Il mare è scuro, le onde battono alte sul bagnasciuga e se ne tornano indietro veloci.
La cena a casa di Nelson è finita fin troppo tardi, e quando ho chiamato Cesare per farmi accompagnare qui, aveva la voce roca di chi si è addormentato da poco ed è stato svegliato bruscamente.
Camminiamo entrambi sul lungomare, battendo i piedi su un percorso che conosciamo ormai come se fossero le linee della nostra mano, quelle che ti diverti ad analizzare quando sei bambino per scoprire quanto a lungo vivrai.
Dal quel dodici febbraio, in cui sono sparita senza lasciare tracce, ogni anno sono tornata qui con lui.
Ogni anno, anche quando ci siamo trattati da sconosciuti, anche quando sono stata insieme a Marco.
Sapevo che c'era, perché nel tragitto che facevo ogni volta, incontravo la sua moto.
Con un sorriso, mi tolgo via le scarpe e corro verso la spiaggia a piedi nudi, rendendomi conto che forse è la prima volta che mi concedo di sorridere durante questo giorno da quando è morto mio zio.
Sento Cesare seguirmi confuso, mentre improvviso questa corsetta folle, ridendo con le lacrime che mi scorrono sulle guance.
Mi lascio cadere a terra qualche metro dopo, seguita ovviamente dalla presenza silenziosa del riccio, che non mi ha mai abbandonata da quando ci siamo conosciuti quel giorno sulle scale.
Inspiro l'aria intrisa di salsedine e mi sento finalmente completa, come mai mi sono sentita prima d'ora.
Mi mancavano cose così semplici, cose come starsene seduti attorno a un tavolo a mangiare cibo cinese da asporto, o fare una passeggiata al mare senza pretese.

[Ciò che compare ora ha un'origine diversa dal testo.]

(** * A shallow embedding of [main.py], the Perplexity command-line client

    The development follows the layout of the script:

    - [Py]       : the Python values the script manipulates (strings as
                   sequences of code points, JSON-like values, insertion-ordered
                   dicts), exceptions with their class hierarchy, and the
                   built-in operations the script calls on them;
    - [Json]     : [json.dumps] (compact and indented) and [json.loads];
    - [Requests] : responses, [raise_for_status] and [Response.json];
    - [Client]   : [PerplexityClient.chat_completion] and [ask];
    - [Cli]      : the argument namespace and [main];
    - [Samples]  : a runtime, command lines and servers for closed examples;
    - the notions the statements use, then the lemmas and theorems: the
      payload, rendering, failures, saving, and the round trip through
      [json.dumps] and [json.loads]; then the run as a whole: the API
      key, the request of a command line, exit status, output and saved
      file, the reports of a failed request, the two output modes, and
      the keyword arguments of [ask]. *)

From Stdlib Require Import ZArith NArith List Bool Lia String Ascii.
From Stdlib Require Import Floats DecimalPos DecimalN DecimalZ.
From Stdlib Require DecimalFacts.
Import ListNotations.

#[local] Set Warnings "-register-all,-inexact-float".
Local Open Scope Z_scope.

(* ================================================================== *)
(** ** Python values *)

Module Py.

(** A Python [str] is a sequence of Unicode code points. *)
Definition pystr := list N.

(** The str denoted by an ASCII literal of the script. *)
Definition u (s : string) : pystr :=
  List.map N_of_ascii (list_ascii_of_string s).

Fixpoint str_eqb (a b : pystr) : bool :=
  match a, b with
  | [], [] => true
  | x :: a', y :: b' => N.eqb x y && str_eqb a' b'
  | _, _ => false
  end.
Lemma renderOrder_unfold node isRoot :
  renderOrder node isRoot
  = if negb (shouldRenderNode node) then []
    else
      (node, isRoot)
        :: (if String.eqb (FigmaNode.type node) "TEXT" then []
            else if shouldRenderAsImage node then []
            else match FigmaNode.children node with
                 | Some children => flat_map (fun child => renderOrder child false) children
                 | None => []
                 end).
Proof. destruct node; reflexivity. Qed.

Lemma node_size_child node children child :
  FigmaNode.children node = Some children -> In child children ->
  node_size child < node_size node.
Proof.
  intros Hc Hin. destruct node. cbn in Hc. subst. cbn [node_size FigmaNode.children].
  apply Nat.lt_succ_r.
  induction children as [| c cs IH]; [destruct Hin |].
  cbn [map list_sum fold_right]. fold (list_sum (map node_size cs)).
  destruct Hin as [-> | Hin]; [lia |].
  specialize (IH Hin). lia.
Qed.

(** *** Registrations *)

Lemma registerAll_app regs1 : forall this regs2,
  registerAll this (regs1 ++ regs2)
  = let '(keys1, this1) := registerAll this regs1 in
    let '(keys2, this2) := registerAll this1 regs2 in
    ((keys1 ++ keys2)%list, this2).
Proof.
  induction regs1 as [| [n r] regs1 IH]; intros this regs2; cbn [registerAll app].
  - destruct (registerAll this regs2); reflexivity.
  - destruct (generateStyleForNode this n r) as [k t]. rewrite IH.
    destruct (registerAll t regs1) as [k1 t1]. destruct (registerAll t1 regs2). reflexivity.
Qed.

(** Emitting a node changes the generator as registering the nodes of
    [renderOrder] does, one after the other. *)
Lemma generateNodeJSX_registers : forall node this depth isRoot,
  snd (generateNodeJSX this node depth isRoot)
  = snd (registerAll this (renderOrder node isRoot)).
Proof.
  intros node. remember (node_size node) as n eqn:Hn. revert node Hn.
  induction n as [n IH] using lt_wf_ind. intros node Hn this depth isRoot.
  rewrite generateNodeJSX_unfold, renderOrder_unfold.
  destruct (negb (shouldRenderNode node)); [reflexivity |].
  cbn [registerAll].
  destruct (generateStyleForNode this node isRoot) as [styleName this1].
  destruct (String.eqb (FigmaNode.type node) "TEXT"); [reflexivity |].
  destruct (shouldRenderAsImage node); [reflexivity |].
  unfold generateChildrenJSX.
  destruct (FigmaNode.children node) as [children |] eqn:Hc; [| reflexivity].
  assert (K : forall cs this0, incl cs children ->
            snd (mapThreaded (fun this child => generateNodeJSX this child (depth + 1) false)
                   this0 (filter shouldRenderNode cs))
            = snd (registerAll this0 (flat_map (fun child => renderOrder child false) cs))).
  { induction cs as [| c cs IHcs]; intros this0 Hincl; [reflexivity |].
    cbn [filter flat_map]. rewrite registerAll_app.
    assert (Hin : In c children) by (apply Hincl; left; reflexivity).
    assert (Hincl' : incl cs children) by (intros x Hx; apply Hincl; right; exact Hx).
    pose proof (IH (node_size c) ltac:(subst n; eapply node_size_child; eauto) c eq_refl
                  this0 (depth + 1) false) as Hch.
    destruct (shouldRenderNode c) eqn:Hr.
    - cbn [mapThreaded].
      destruct (generateNodeJSX this0 c (depth + 1) false) as [jsx t1]. cbn [snd] in Hch.
      destruct (registerAll this0 (renderOrder c false)) as [k1 t1']. cbn [snd] in Hch. subst t1'.
      specialize (IHcs t1 Hincl').
      destruct (mapThreaded _ t1 _) as [more t2]. cbn [snd] in IHcs |- *.
      destruct (registerAll t1 _) as [k2 t2']. cbn [snd] in IHcs |- *. exact IHcs.
    - rewrite renderOrder_unfold, Hr. cbn [negb registerAll].
      specialize (IHcs this0 Hincl').
      destruct (registerAll this0 _) as [k2 t2']. exact IHcs. }
  specialize (K children this1 (incl_refl _)).
  destruct children as [| c cs].
  - cbn [flat_map registerAll]. reflexivity.
  - destruct (mapThreaded _ this1 _) as [jsxs this2]. cbn [snd] in K |- *.
    destruct (registerAll this1 _) as [ks t]. cbn [snd] in K |- *. exact K.
Qed.

Lemma mapThreaded_registers depth cs : forall this,
  snd (mapThreaded (fun this child => generateNodeJSX this child depth false) this cs)
  = snd (registerAll this (flat_map (fun child => renderOrder child false) cs)).
Proof.
  induction cs as [| c cs IH]; intros this; [reflexivity |].
  cbn [mapThreaded flat_map]. rewrite registerAll_app.
  pose proof (generateNodeJSX_registers c this depth false) as Hc.
  destruct (generateNodeJSX this c depth false) as [jsx t1].
  destruct (registerAll this (renderOrder c false)) as [k1 t1']. cbn [snd] in Hc. subst t1'.
  specialize (IH t1).
  destruct (mapThreaded _ t1 cs) as [more t2]. destruct (registerAll t1 _) as [k2 t2'].
  exact IH.
Qed.

Lemma generateChildrenJSX_registers this node depth :
  exists regs, snd (generateChildrenJSX this node depth) = snd (registerAll this regs).
Proof.
  unfold generateChildrenJSX.
  destruct (FigmaNode.children node) as [[| c cs] |]; try (exists []; reflexivity).
  pose proof (mapThreaded_registers depth (filter shouldRenderNode (c :: cs)) this) as H.
  destruct (mapThreaded _ this _) as [jsxs this2]. eexists. exact H.
Qed.

Lemma generateComponent_registry this node componentName :
  snd (generateComponent this node componentName)
  = snd (registerAll (mkGenerator (options this) [] 0) (renderOrder node true)).
Proof.
  rewrite <- generateNodeJSX_registers with (depth := 0).
  unfold generateComponent, generateValidated.
  cbn [validateComponent isValid List.length Nat.eqb negb].
  unfold generateComponentJSX.
  destruct (generateNodeJSX _ node 0 true) as [body this']. reflexivity.
Qed.

Lemma registerAll_length regs : forall this,
  List.length (fst (registerAll this regs)) = List.length regs.
Proof.
  induction regs as [| [n r] regs IH]; intros this; [reflexivity |].
  cbn [registerAll]. unfold generateStyleForNode.
  specialize (IH (with_styles this (dict_set (generatedStyles this) (styleNameFor this n r) (stylePropsFor n r)))).
  destruct (registerAll _ regs). cbn [fst List.length] in *. congruence.
Qed.

Lemma registerAll_options regs : forall this,
  options (snd (registerAll this regs)) = options this.
Proof.
  induction regs as [| [n r] regs IH]; intros this; [reflexivity |].
  cbn [registerAll]. unfold generateStyleForNode.
  specialize (IH (with_styles this (dict_set (generatedStyles this) (styleNameFor this n r) (stylePropsFor n r)))).
  destruct (registerAll _ regs). cbn [snd] in *. exact IH.
Qed.

Lemma registerAll_keys regs : forall this,
  dict_keys (generatedStyles (snd (registerAll this regs)))
  = (dict_keys (generatedStyles this) ++ fst (registerAll this regs))%list.
Proof.
  induction regs as [| [n r] regs IH]; intros this.
  - cbn. rewrite app_nil_r. reflexivity.
  - cbn [registerAll]. unfold generateStyleForNode.
    specialize (IH (with_styles this (dict_set (generatedStyles this) (styleNameFor this n r) (stylePropsFor n r)))).
    destruct (registerAll _ regs) as [keys this2]. cbn [fst snd] in *.
    rewrite IH. cbn [with_styles generatedStyles].
    rewrite dict_set_fresh by apply styleNameFor_free.
    unfold dict_keys. rewrite map_app, <- app_assoc. reflexivity.
Qed.

Lemma registerAll_get regs : forall this k v,
  dict_get (generatedStyles this) k = Some v ->
  dict_get (generatedStyles (snd (registerAll this regs))) k = Some v.
Proof.
  induction regs as [| [n r] regs IH]; intros this k v H; [exact H |].
  cbn [registerAll]. unfold generateStyleForNode.
  specialize (IH (with_styles this (dict_set (generatedStyles this) (styleNameFor this n r) (stylePropsFor n r))) k v).
  destruct (registerAll _ regs) as [keys this2]. cbn [fst snd] in *.
  apply IH. cbn [with_styles generatedStyles].
  apply dict_get_set_fresh; [apply styleNameFor_free | exact H].
Qed.

Lemma registerAll_NoDup regs : forall this,
  NoDup (dict_keys (generatedStyles this)) ->
  NoDup (dict_keys (generatedStyles (snd (registerAll this regs)))).
Proof.
  induction regs as [| [n r] regs IH]; intros this H; [exact H |].
  cbn [registerAll]. unfold generateStyleForNode.
  specialize (IH (with_styles this (dict_set (generatedStyles this) (styleNameFor this n r) (stylePropsFor n r)))).
  destruct (registerAll _ regs) as [keys this2]. cbn [fst snd] in *.
  apply IH. cbn [with_styles generatedStyles].
  rewrite dict_set_fresh by apply styleNameFor_free.
  unfold dict_keys. rewrite map_app. cbn [map fst].
  apply NoDup_app; [exact H | repeat constructor; intros [] | ].
  intros x Hx [<- | []]. revert Hx. apply dict_has_false. apply styleNameFor_free.
Qed.
(** * [place] hands out the block it is given *)

Lemma place_alloc s pre csize pa rest fl asize :
  heap_inv s (pre ++ (csize, false, pa) :: rest) fl ->
  16 <= asize <= csize -> asize mod 8 = 0 ->
  let hp := heap_listp s in
  let bs := pre ++ (csize, false, pa) :: rest in
  let bp := hp + 8 + total pre in
  let s' := place s bp asize in
  exists bs' fl' szq,
    heap_inv s' bs' fl' /\ allocated (hp + 8) bs' bp szq /\ asize <= szq /\
    (forall p sz, allocated (hp + 8) bs p sz -> allocated (hp + 8) bs' p sz) /\
    (forall sz, ~ allocated (hp + 8) bs bp sz) /\
    heap_listp s' = hp /\ mem_brk s' = mem_brk s /\
    mem_max_addr s' = mem_max_addr s /\
    (forall y, protected (hp + 8) bs y -> mem s' y = mem s y).
Proof.
  intros HI Has Ha8 hp bs bp s'.
  destruct (place_ok s pre csize pa rest fl asize HI Has Ha8)
    as (P1 & P2 & P3 & P4 & P5).
  fold hp bp s' in P1, P2, P3, P4, P5.
  pose proof (heap_inv_sz8 _ _ _ HI) as W.
  assert (Hin : In (bp, (csize, false, pa)) (layout (hp + 8) bs)).
  { unfold bs. apply layout_In_app. right. left. auto. }
  assert (Hfresh : forall sz, ~ allocated (hp + 8) bs bp sz).
  { intros sz. apply (allocated_not_free _ _ _ _ _ _ W Hin). lia. }
  exists (place_blocks pre csize asize rest), (place_lists hp pre csize asize fl).
  unfold place_blocks in *.
  destruct (Z.geb_spec (csize - asize) 16) as [Hbig|Hsmall].
  - exists asize. split; [exact P1|]. split; [|split; [lia|split]].
    + split; [lia|]. exists true. apply layout_In_app. right. left. auto.
    + intros p sz H.
      destruct (allocated_replace (hp + 8) pre [(csize, false, pa)]
                  [(asize, true, true); (csize - asize, false, true)] rest rest true
                  p sz) as [X|X]; auto.
      * left. simpl. unfold bsize; simpl. lia.
      * destruct X as [_ (pa' & [E|[]])]. inversion E.
    + auto.
  - exists csize. split; [exact P1|]. split; [|split; [lia|split]].
    + split; [lia|]. exists true. apply layout_In_app. right. left. auto.
    + intros p sz H.
      destruct (allocated_replace (hp + 8) pre [(csize, false, pa)]
                  [(csize, true, true)] rest (set_pa true rest) true
                  p sz) as [X|X]; auto.
      destruct X as [_ (pa' & [E|[]])]. inversion E.
    + auto.
Qed.

(** * [extend_heap] yields a free block of at least the size asked for *)

Lemma last_alloc_false pre :
  last_alloc true pre = false ->
  exists pre0 k, pre = pre0 ++ [k] /\ balloc k = false.
Proof.
  intros H. destruct (@exists_last _ pre) as (pre0 & k & ->).
  - intros ->. discriminate H.
  - rewrite last_alloc_snoc in H. eauto.
Qed.

Lemma extend_alloc s bs fl size :
  heap_inv s bs fl ->
  16 <= size -> size mod 8 = 0 -> mem_brk s + size <= mem_max_addr s ->
  let hp := heap_listp s in
  let r := extend_heap s (size / 4) in
  exists pre1 csize rest1 fl1,
    heap_inv (snd r) (pre1 ++ (csize, false, true) :: rest1) fl1 /\
    fst r = hp + 8 + total pre1 /\ size <= csize /\
    (forall p sz, allocated (hp + 8) bs p sz ->
                  allocated (hp + 8) (pre1 ++ (csize, false, true) :: rest1) p sz) /\
    heap_listp (snd r) = hp /\
    mem_max_addr (snd r) = mem_max_addr s /\
    (forall y, protected (hp + 8) bs y -> mem (snd r) y = mem s y).
Proof.
  intros HI Hsz H8 Hroom hp r.
  pose proof HI as [A _ _ _ Hpa _]. pose proof A as [_ _ _ _ _ _ W].
  destruct (wf_blocks_last _ W) as (pre & e & ->).
  destruct (extend_heap_ok s pre e fl size HI Hsz H8 Hroom)
    as (X1 & X2 & X3 & X4 & X5 & X6).
  fold hp r in X1, X2, X3, X4, X5, X6.
  apply wf_blocks_app in W as [W0 _]; [|congruence].
  apply pa_ok_app in Hpa as [_ [He _]]. unfold bprev in He; simpl in He.
  set (b := (size, false, e)) in *. set (rest := [(0, true, false)]) in *.
  exists (coal_pre pre b), (coal_size pre b rest), (coal_rest rest),
         (coal_lists hp pre b rest fl).
  split; [exact X2|]. split; [exact X1|].
  unfold coal_pre, coal_size, coal_rest, rest, succ_blk.
  cbn [hd balloc bprev bsize fst snd b set_pa].
  destruct e.
  - split; [lia|]. split; [|split; [exact X3|split; [exact X5|exact X6]]].
    intros p sz H. apply allocated_app in H. apply allocated_app.
    destruct H as [H|H]; [left; exact H|].
    destruct H as [S (pa' & [E|[]])]. inversion E. lia.
  - symmetry in He. destruct (last_alloc_false _ He) as (pre0 & k & -> & Hk).
    rewrite removelast_last. unfold pred_blk. rewrite last_last.
    apply Forall_app in W0 as [_ Wk]. inversion Wk as [|? ? [Hk16 _] _]; subst.
    split; [lia|]. split; [|split; [exact X3|split; [exact X5|exact X6]]].
    intros p sz H. rewrite <- app_assoc in H. apply allocated_app in H.
    apply allocated_app.
    destruct H as [H|H]; [left; exact H|].
    destruct H as [S (pa' & [E|[E|[]]])]; inversion E; subst.
    + unfold balloc in Hk; simpl in Hk. discriminate Hk.
    + lia.
Qed.
Lemma visited_true n range c k x :
  visited n range c k x = true <-> exists j, (j < k)%nat /\ x = cyc n range c j.
Proof.
  unfold visited. rewrite existsb_exists. split.
  - intros (j & Hj & ?%Z.eqb_eq). apply in_seq in Hj. exists j. split; [lia|done].
  - intros (j & ? & ->). exists j. rewrite in_seq, Z.eqb_eq. split; [lia|done].
Qed.

Context (n range : Z) (Hn : 0 < n < range).
Let g := Z.gcd range n.

Lemma cyc_gcd_pos : 0 < g.
Proof.
  assert (g <> 0) by (intros ?%Z.gcd_eq_0_l; lia). pose proof (Z.gcd_nonneg range n). lia.
Qed.

Lemma cyc_range c k : 0 <= cyc n range c k < range.
Proof. apply Z.mod_pos_bound. lia. Qed.

Lemma cyc_next c k : (cyc n range c k + n) mod range = cyc n range c (S k).
Proof.
  unfold cyc. rewrite Zplus_mod_idemp_l. f_equal. lia.
Qed.

Lemma cyc_mod_gcd c k : cyc n range c k mod g = c mod g.
Proof.
  pose proof cyc_gcd_pos. unfold cyc.
  destruct (Z.gcd_divide_l range n) as [p Hp], (Z.gcd_divide_r range n) as [q Hq]. fold g in Hp, Hq.
  pose proof (Z.div_mod (c + Z.of_nat k * n) range ltac:(lia)) as E.
  set (s := (c + Z.of_nat k * n) / range) in *. set (r := _ mod range) in *.
  replace r with (c + (Z.of_nat k * q - p * s) * g) by (rewrite Hp, Hq in E; lia).
  by rewrite Z.mod_add by lia.
Qed.

Lemma cyc_period : exists K, range = g * Z.of_nat (S K).
Proof.
  pose proof cyc_gcd_pos.
  destruct (Z.gcd_divide_l range n) as [p Hp]. fold g in Hp.
  assert (0 < p) by nia. exists (Z.to_nat (p - 1)).
  replace (Z.of_nat (S (Z.to_nat (p - 1)))) with p by lia. lia.
Qed.
Definition QUEUE_unshift q (d : V) : option (queue V) :=
  let n := u64 (qn q + 1) in
  let s := u64 ((if qs q =? 0 then qsz q else qs q) - b2z (negb (n =? 0))) in
  data ← wr (qdata q) s d;
  Some (Queue n (qsz q) s data).

(** The common prologue: grow when the queue is full. *)
Definition queue_room (ok : bool) q : option (option (queue V)) :=
  if qn q =? qsz q then queue__grow ok q else Some (Some q).

Definition queue_push (ok : bool) q (d : V) : option (Z * queue V) :=
  g ← queue_room ok q;
  match g with
  | None => Some (-1, q)
  | Some q => q ← QUEUE_push q d; Some (0, q)
  end.

Definition queue_unshift (ok : bool) q (d : V) : option (Z * queue V) :=
  g ← queue_room ok q;
  match g with
  | None => Some (-1, q)
  | Some q => q ← QUEUE_unshift q d; Some (0, q)
  end.

Definition queue_insert (ok : bool) q (idx : Z) (d : V) : option (Z * queue V) :=
  if idx =? 0 then queue_unshift ok q d else
  if qn q <=? idx then queue_push ok q d else
  g ← queue_room ok q;
  match g with
  | None => Some (-1, q)
  | Some q =>
      i ← queue__i q idx;
      e ← queue__i q (qn q);
      if i <? e then
        (* walk reverse: for (x = e; x != i; x--) *)
        data ← queue_walk_down (Z.to_nat (e - i)) (qdata q) e;
        data ← wr data i d;
        Some (0, Queue (u64 (qn q + 1)) (qsz q) (qs q) data)
      else
        (* walk forward: --i; for (x = s_;; x++) until x == i *)
        let i := u64 (i - 1) in
        data ← queue_walk_up (S (Z.to_nat (i - qs q))) (qdata q) (qs q);
        data ← wr data i d;
        Some (0, Queue (u64 (qn q + 1)) (qsz q) (u64 (qs q - 1)) data)
  end.

Definition queue_extend (ok : bool) q (data : list (option V)) (n : Z)
    : option (Z * queue V) :=
  '(rc, q) ← queue_reserve ok q n;
  if negb (rc =? 0) then Some (-1, q) else
  next ← queue__i q (qn q);
  let m := u64 (qsz q - next) in
  cells ← (if (next <? qs q) || (n <=? m) then copy (qdata q) next data 0 n
           else
             cells ← copy (qdata q) next data 0 m;
             copy cells 0 data m (n - m));
  Some (0, Queue (u64 (qn q + n)) (qsz q) (qs q) cells).

Definition queue_shrink (ok : bool) q : option (Z * queue V) :=
  if qn q =? qsz q then Some (0, q) else
  let n := u64 (qsz q - qs q) in
  let n := if n <=? qn q then n else qn q in
  data ← memmove (qdata q) (qn q - n) (qs q) n;
  if negb ok then Some (-1, Queue (qn q) (qsz q) (qs q) data) else
  Some (0, Queue (qn q) (qn q) (qn q - n) (realloc data (qn q))).

(** [cb] returns zero to go on. The values it was called on, and the result. *)
Fixpoint walk_cb (cb : V -> Z) (l : list V) : Z :=
  match l with
  | [] => 0
  | x :: l => let rc := cb x in if rc =? 0 then walk_cb cb l else rc
  end.

Definition queue_walk q (cb : V -> Z) : option Z :=
  l ← queue_each q; Some (walk_cb cb l).

(** *** queue.h *)

Definition queue_space q : Z := u64 (qsz q - qn q).

Definition queue_get q (i : Z) : option V :=
  i ← queue__i q i; rd (qdata q) i.

Definition queue_first q : option V :=
  if qn q =? 0 then Some NULL else queue_get q 0.

Definition queue_last q : option V :=
  if qn q =? 0 then Some NULL else queue_get q (qn q - 1).

Definition queue_pop q : option (V * queue V) :=
  if qn q =? 0 then Some (NULL, q) else
  let n := qn q - 1 in
  x ← queue_get q n;
  Some (x, Queue n (qsz q) (qs q) (qdata q)).

Definition queue_shift q : option (V * queue V) :=
  if qn q =? 0 then Some (NULL, q) else
  s ← queue__i q 1;
  x ← rd (qdata q) ((if s =? 0 then qsz q else s) - 1);
  Some (x, Queue (qn q - 1) (qsz q) s (qdata q)).

Definition queue_clear q : queue V := Queue 0 (qsz q) 0 (qdata q).

End Operations.

(** ** Representation *)

(** The cell of item [i], without the remainder. *)
Definition pos (s sz i : Z) : Z := if s + i <? sz then s + i else s + i - sz.

Record qrep {V} (q : queue V) (l : list V) : Prop := QRep {
  qrep_n : qn q = len l;
  qrep_le : qn q <= qsz q;
  qrep_sz : qsz q = len (qdata q);
  qrep_s : 0 <= qs q <= qsz q;
  qrep_max : qsz q <= 4611686018427387904;
  qrep_cells : forall i, (i < length l)%nat ->
    qdata q !! Z.to_nat (pos (qs q) (qsz q) (Z.of_nat i)) = Some <$> l !! i
}.

(** How far the theorems let a queue grow: a quarter of what fits an index. *)
Definition QUEUE_LIMIT : Z := 1152921504606846976.

Section Lemmas.
Context {V : Type}.
Implicit Types (q : queue V) (l : list V) (x d : V).

Lemma qrep_bounds q l : qrep q l -> 0 <= qn q <= qsz q /\ 0 <= qs q <= qsz q.
Proof. intros []. pose proof (len_nonneg l). lia. Qed.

Guardando l'orologio mi rendo conto che da quel fatidico dodici febbraio, sono passati ventun anni.
Quest'anno compio trent'anni e mi sono resa conto soltanto adesso che sto invecchiando, che ho bisogno di un posto sicuro dove stare, di una persona sicura da cui tornare sempre.
«Sono stanca» dico all'improvviso, accompagnando le mie parole con un sospiro.
«Vuoi tornare a casa?» chiede Cesare premurosamente, lanciandomi uno sguardo.
«Di girare, intendo – lo vedo abbracciarsi le ginocchia — di scappare sempre, costantemente» borbotto, «Ho bisogno di un posto in cui fermarmi, di qualcuno da cui tornare».
Annuisce e concorda con me.
«Mi fai venire in mente i Keane, se parli così» la butta sullo scherzo, e credo che non rivelerò mai che nella testa mi è balenata proprio quella canzone.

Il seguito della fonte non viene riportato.